_What you will do_. Copy the data exactly from the line that contains "diagnostic output and" through the line that contains "Definition set_getfields (f", keeping both end lines and leaving out everything else.

_Material supplied_.
(** * pvAccessCPP: provider registry and shared-state channels

    A shallow embedding of two translation units of pvAccessCPP:

    - the channel provider registry ([getProvider], [createProvider],
      [registerChannelProviderFactory], [unregisterChannelProviderFactory]);
    - [src/server/sharedstate_channel.cpp]: the constructor and destructor of
      [SharedChannel], its [getField] / [createChannelPut] /
      [createChannelRPC] / [createMonitor] methods, the [Operation] handle
      and [Operation::Impl::Cleanup].

    Smart pointers are options: an empty [shared_ptr], or a [weak_ptr] whose
    [lock()] fails, is [None]. *)

From stdpp Require Import gmap strings list sorting.

Set Default Proof Using "Type".

(** [std::tr1::shared_ptr<T>]: either empty or pointing to a [T]. *)
Abbreviation shared_pointer T := (option T) (only parsing).

(** The boolean test of a pointer: [if(p)], [!!p]. *)
Definition nonnull {T : Type} (p : shared_pointer T) : bool :=
  match p with Some _ => true | None => false end.

(** ** The provider registry *)

Module Registry.

Section WithProvider.

(** The provider objects themselves are opaque to the registry. *)
Context {ChannelProvider : Type}.

(** [ChannelProviderFactory]: the three virtual methods the registry calls.
    The registry never looks inside the providers that a factory hands
    out, so each method is represented by what it returns. *)
Record ChannelProviderFactory : Type := {
  getFactoryName : string;
  sharedInstance : shared_pointer ChannelProvider;
  newInstance : shared_pointer ChannelProvider
}.

(** [static ChannelProviderFactoryMap channelProviders]: a [std::map] from
    names to factories, threaded explicitly through every operation. *)
Abbreviation ChannelProviderFactoryMap := (gmap string ChannelProviderFactory).

(** [(_providerName == "pvAccess") ? "pva" : _providerName] *)
Definition redirect (_providerName : string) : string :=
  if String.eqb _providerName "pvAccess" then "pva" else _providerName.

Definition getProvider (channelProviders : ChannelProviderFactoryMap)
    (_providerName : string) : shared_pointer ChannelProvider :=
  let providerName := redirect _providerName in
  match channelProviders !! providerName with
  | Some factory => sharedInstance factory
  | None => None
  end.

Definition createProvider (channelProviders : ChannelProviderFactoryMap)
    (_providerName : string) : shared_pointer ChannelProvider :=
  let providerName := redirect _providerName in
  match channelProviders !! providerName with
  | Some factory => newInstance factory
  | None => None
  end.

(** [channelProviders[factory->getFactoryName()] = factory] *)
Definition registerChannelProviderFactory
    (channelProviderFactory : ChannelProviderFactory)
    (channelProviders : ChannelProviderFactoryMap) : ChannelProviderFactoryMap :=
  <[getFactoryName channelProviderFactory := channelProviderFactory]> channelProviders.

(** [channelProviders.erase(factory->getFactoryName())] *)
Definition unregisterChannelProviderFactory
    (channelProviderFactory : ChannelProviderFactory)
    (channelProviders : ChannelProviderFactoryMap) : ChannelProviderFactoryMap :=
  delete (getFactoryName channelProviderFactory) channelProviders.

End WithProvider.

Arguments ChannelProviderFactory : clear implicits.

End Registry.


(** ** The provider registry: listing names, and the registry object *)

Module RegistryNames.

Import Registry.

(** The order of [std::string], under which [std::map] keeps its keys:
    lexicographic on the characters. *)
Definition string_le (a b : string) : Prop := String.leb a b = true.

Global Instance string_le_dec (a b : string) : Decision (string_le a b) :=
  decide (String.leb a b = true).

Global Instance string_le_total : Total string_le.
Proof. intros a b. apply String.leb_total. Qed.

(** [ChannelProviderRegistryImpl::getProviderNames]: the keys of the map, in
    the order in which the iterator of a [std::map] visits them. *)
Definition getProviderNames {ChannelProvider : Type}
    (channelProviders : gmap string (ChannelProviderFactory ChannelProvider))
    : list string :=
  merge_sort string_le (map_to_list channelProviders).*1.

(** [getChannelProviderRegistry]: the file-static pointer
    [ChannelProviderRegistry] is filled on the first call, with the object
    that [new ChannelProviderRegistryImpl()] allocates (at [fresh]), and
    returned.  The result is the returned pointer and the static pointer
    after the call. *)
Definition getChannelProviderRegistry (fresh : nat)
    (ChannelProviderRegistry : shared_pointer nat)
    : shared_pointer nat * shared_pointer nat :=
  let ChannelProviderRegistry :=
    match ChannelProviderRegistry with
    | None => Some fresh
    | Some r => Some r
    end in
  (ChannelProviderRegistry, ChannelProviderRegistry).

(** A series of calls; each comes with the address its allocation would
    get.  The results of the calls, and the static pointer at the end. *)
Fixpoint getChannelProviderRegistry_calls (allocs : list nat)
    (ChannelProviderRegistry : shared_pointer nat)
    : list (shared_pointer nat) * shared_pointer nat :=
  match allocs with
  | [] => ([], ChannelProviderRegistry)
  | fresh :: allocs' =>
      let '(r, g) := getChannelProviderRegistry fresh ChannelProviderRegistry in
      let '(rs, g') := getChannelProviderRegistry_calls allocs' g in
      (r :: rs, g')
  end.

End RegistryNames.
(** ** Values borrowed from pvData *)

(** [pvd::Status]: a severity and a message.  [Status()] is the default
    (success) status, [Status::error(m)] an error carrying [m]. *)
Inductive StatusType : Type :=
  | STATUSTYPE_OK
  | STATUSTYPE_WARNING
  | STATUSTYPE_ERROR
  | STATUSTYPE_FATAL.

Record Status : Type := {
  getType : StatusType;
  getMessage : string
}.

Definition Status_default : Status :=
  {| getType := STATUSTYPE_OK; getMessage := "" |}.

Definition Status_error (m : string) : Status :=
  {| getType := STATUSTYPE_ERROR; getMessage := m |}.

Definition isSuccess (s : Status) : bool :=
  match getType s with
  | STATUSTYPE_OK | STATUSTYPE_WARNING => true
  | _ => false
  end.

(** [pvd::MessageType] *)
Inductive MessageType : Type :=
  | infoMessage
  | warningMessage
  | errorMessage
  | fatalErrorMessage.

(** Objects reached through pointers (channels, operations, monitors,
    requesters, handlers) are identified by their address. *)
Definition addr : Type := nat.

(** ** Shared records and their channels ([sharedstate_channel.cpp]) *)

Module SharedState.

Section WithData.

(** Type descriptors, structured values and field masks come from pvData;
    this code only stores and forwards them. *)
Context {Structure PVStructure BitSet : Type}.

(** The members of [SharedPV] that [sharedstate_channel.cpp] touches, all
    of them guarded by [owner->mutex].  The attachment lists hold raw
    pointers.  ([debugLvl] only selects diagnostic output and
    [num_instances] only feeds the reference tracker; neither is
    represented.) *)
Record SharedPV : Type := {
  type : shared_pointer Structure;
  current : shared_pointer PVStructure;
  valid : BitSet;
  handler : shared_pointer addr;
  channels : list addr;
  puts : list addr;
  rpcs : list addr;
  monitors : list addr;
  getfields : list addr
}.

Definition set_channels (f : list addr → list addr) (pv : SharedPV) : SharedPV :=
  {| type := type pv; current := current pv; valid := valid pv;
     handler := handler pv; channels := f (channels pv); puts := puts pv;
     rpcs := rpcs pv; monitors := monitors pv; getfields := getfields pv |}.

Definition set_puts (f : list addr → list addr) (pv : SharedPV) : SharedPV :=
  {| type := type pv; current := current pv; valid := valid pv;
     handler := handler pv; channels := channels pv; puts := f (puts pv);
     rpcs := rpcs pv; monitors := monitors pv; getfields := getfields pv |}.

Definition set_rpcs (f : list addr → list addr) (pv : SharedPV) : SharedPV :=
  {| type := type pv; current := current pv; valid := valid pv;
     handler := handler pv; channels := channels pv; puts := puts pv;
     rpcs := f (rpcs pv); monitors := monitors pv; getfields := getfields pv |}.

Definition set_monitors (f : list addr → list addr) (pv : SharedPV) : SharedPV :=
  {| type := type pv; current := current pv; valid := valid pv;
     handler := handler pv; channels := channels pv; puts := puts pv;
     rpcs := rpcs pv; monitors := f (monitors pv); getfields := getfields pv |}.

Definition set_getfields (f : list addr → list addr) (pv : SharedPV) : SharedPV :=
  {| type := type pv; current := current pv; valid := valid pv;
     handler := handler pv; channels := channels pv; puts := puts pv;
     rpcs := rpcs pv; monitors := monitors pv; getfields := f (getfields pv) |}.

(** [std::list::push_back] and [std::list::remove] (which erases every
    element equal to its argument). *)
Definition push_back (x : addr) (l : list addr) : list addr := l ++ [x].
Definition remove (x : addr) (l : list addr) : list addr := filter (λ y, y ≠ x) l.
Definition empty (l : list addr) : bool := bool_decide (l = []).

(** Calls that leave this translation unit. *)
Inductive Event : Type :=
| onFirstConnect (handler : addr)
| onLastDisconnect (handler : addr)
| getDone (requester : addr) (sts : Status) (desc : Structure)
| channelPutConnect (requester : addr) (sts : Status) (op : addr) (ty : Structure)
| channelRPCConnect (requester : addr) (sts : Status) (op : addr)
| MonitorFIFO_open (mon : addr) (ty : shared_pointer Structure)
| MonitorFIFO_post (mon : addr) (value : PVStructure) (changed : BitSet)
| MonitorFIFO_notify (mon : addr).

(** [open] and [post] fill the queue of a monitor; every other event runs
    requester or handler code. *)
Definition is_callback (e : Event) : bool :=
  match e with
  | MonitorFIFO_open _ _ | MonitorFIFO_post _ _ _ => false
  | _ => true
  end.

(** What an observer of one record sees: the lock being taken and
    released ([Guard G(owner->mutex)] entering and leaving scope) and the
    outgoing calls. *)
Inductive Obs : Type :=
| Acquire
| Release
| Ev (e : Event).

Definition events (t : list Obs) : list Event :=
  omap (λ o, match o with Ev e => Some e | _ => None end) t.

Definition callbacks (t : list Obs) : list Event :=
  filter (λ e, is_callback e = true) (events t).

(** The notifications about one attachment. *)
Definition is_getDone (requester : addr) (e : Event) : Prop :=
  match e with getDone r _ _ => r = requester | _ => False end.
Definition is_channelPutConnect (op : addr) (e : Event) : Prop :=
  match e with channelPutConnect _ _ o _ => o = op | _ => False end.
Definition is_channelRPCConnect (op : addr) (e : Event) : Prop :=
  match e with channelRPCConnect _ _ o => o = op | _ => False end.

Global Instance is_getDone_dec r e : Decision (is_getDone r e).
Proof. destruct e; cbn; apply _. Defined.
Global Instance is_channelPutConnect_dec r e : Decision (is_channelPutConnect r e).
Proof. destruct e; cbn; apply _. Defined.
Global Instance is_channelRPCConnect_dec r e : Decision (is_channelRPCConnect r e).
Proof. destruct e; cbn; apply _. Defined.

(** *** Method bodies

    A method body is a sequence of steps on the shared record: taking and
    releasing its mutex, reading or writing its members, and calling out.
    Every read and every write is a step of its own, so that threads can
    be interleaved between any two of them. *)
Inductive retval : Type :=
| void
| object (a : addr).

Inductive prog : Type :=
| Ret (r : retval)
| Fault
| Lock (k : prog)
| Unlock (k : prog)
| Read {X : Type} (f : SharedPV → X) (k : X → prog)
| Write (f : SharedPV → SharedPV) (k : prog)
| Emit (e : Event) (k : prog).

(** [SharedChannel::SharedChannel], from the handler declaration on. *)
Definition SharedChannel_ctor (this : addr) : prog :=
  Lock (
    Read (λ owner, empty (channels owner)) (λ was_empty,
      let push (handler : shared_pointer addr) :=
        Write (set_channels (push_back this)) (
          Unlock (
            match handler with
            | Some h => Emit (onFirstConnect h) (Ret void)
            | None => Ret void
            end)) in
      if was_empty then Read handler push else push None)).

(** [SharedChannel::~SharedChannel].  The inner [Guard] takes the
    (recursive) mutex a second time around the read of the handler. *)
Definition SharedChannel_dtor (this : addr) : prog :=
  Lock (
    Write (set_channels (remove this)) (
      Read (λ owner, empty (channels owner)) (λ now_empty,
        let leave (handler : shared_pointer addr) :=
          Unlock (
            match handler with
            | Some h => Emit (onLastDisconnect h) (Ret void)
            | None => Ret void
            end) in
        if now_empty
        then Lock (Read handler (λ h, Unlock (leave h)))
        else leave None))).

(** [SharedChannel::getField]; the body does not look at [subField]. *)
Definition getField (requester : addr) (subField : string) : prog :=
  Lock (
    Read (λ owner, nonnull (type owner)) (λ known,
      let leave (desc : shared_pointer Structure) :=
        Unlock (
          match desc with
          | Some d => Emit (getDone requester Status_default d) (Ret void)
          | None => Ret void
          end) in
      if known
      then Read type leave
      else Write (set_getfields (push_back requester)) (leave None))).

_Your response_.
    pointers.  ([debugLvl] only selects diagnostic output and
    [num_instances] only feeds the reference tracker; neither is
    represented.) *)
Record SharedPV : Type := {
  type : shared_pointer Structure;
  current : shared_pointer PVStructure;
  valid : BitSet;
  handler : shared_pointer addr;
  channels : list addr;
  puts : list addr;
  rpcs : list addr;
  monitors : list addr;
  getfields : list addr
}.

Definition set_channels (f : list addr → list addr) (pv : SharedPV) : SharedPV :=
  {| type := type pv; current := current pv; valid := valid pv;
     handler := handler pv; channels := f (channels pv); puts := puts pv;
     rpcs := rpcs pv; monitors := monitors pv; getfields := getfields pv |}.

Definition set_puts (f : list addr → list addr) (pv : SharedPV) : SharedPV :=
  {| type := type pv; current := current pv; valid := valid pv;
     handler := handler pv; channels := channels pv; puts := f (puts pv);
     rpcs := rpcs pv; monitors := monitors pv; getfields := getfields pv |}.

Definition set_rpcs (f : list addr → list addr) (pv : SharedPV) : SharedPV :=
  {| type := type pv; current := current pv; valid := valid pv;
     handler := handler pv; channels := channels pv; puts := puts pv;
     rpcs := f (rpcs pv); monitors := monitors pv; getfields := getfields pv |}.

Definition set_monitors (f : list addr → list addr) (pv : SharedPV) : SharedPV :=
  {| type := type pv; current := current pv; valid := valid pv;
     handler := handler pv; channels := channels pv; puts := puts pv;
     rpcs := rpcs pv; monitors := f (monitors pv); getfields := getfields pv |}.

Definition set_getfields (f : list addr → list addr) (pv : SharedPV) : SharedPV :=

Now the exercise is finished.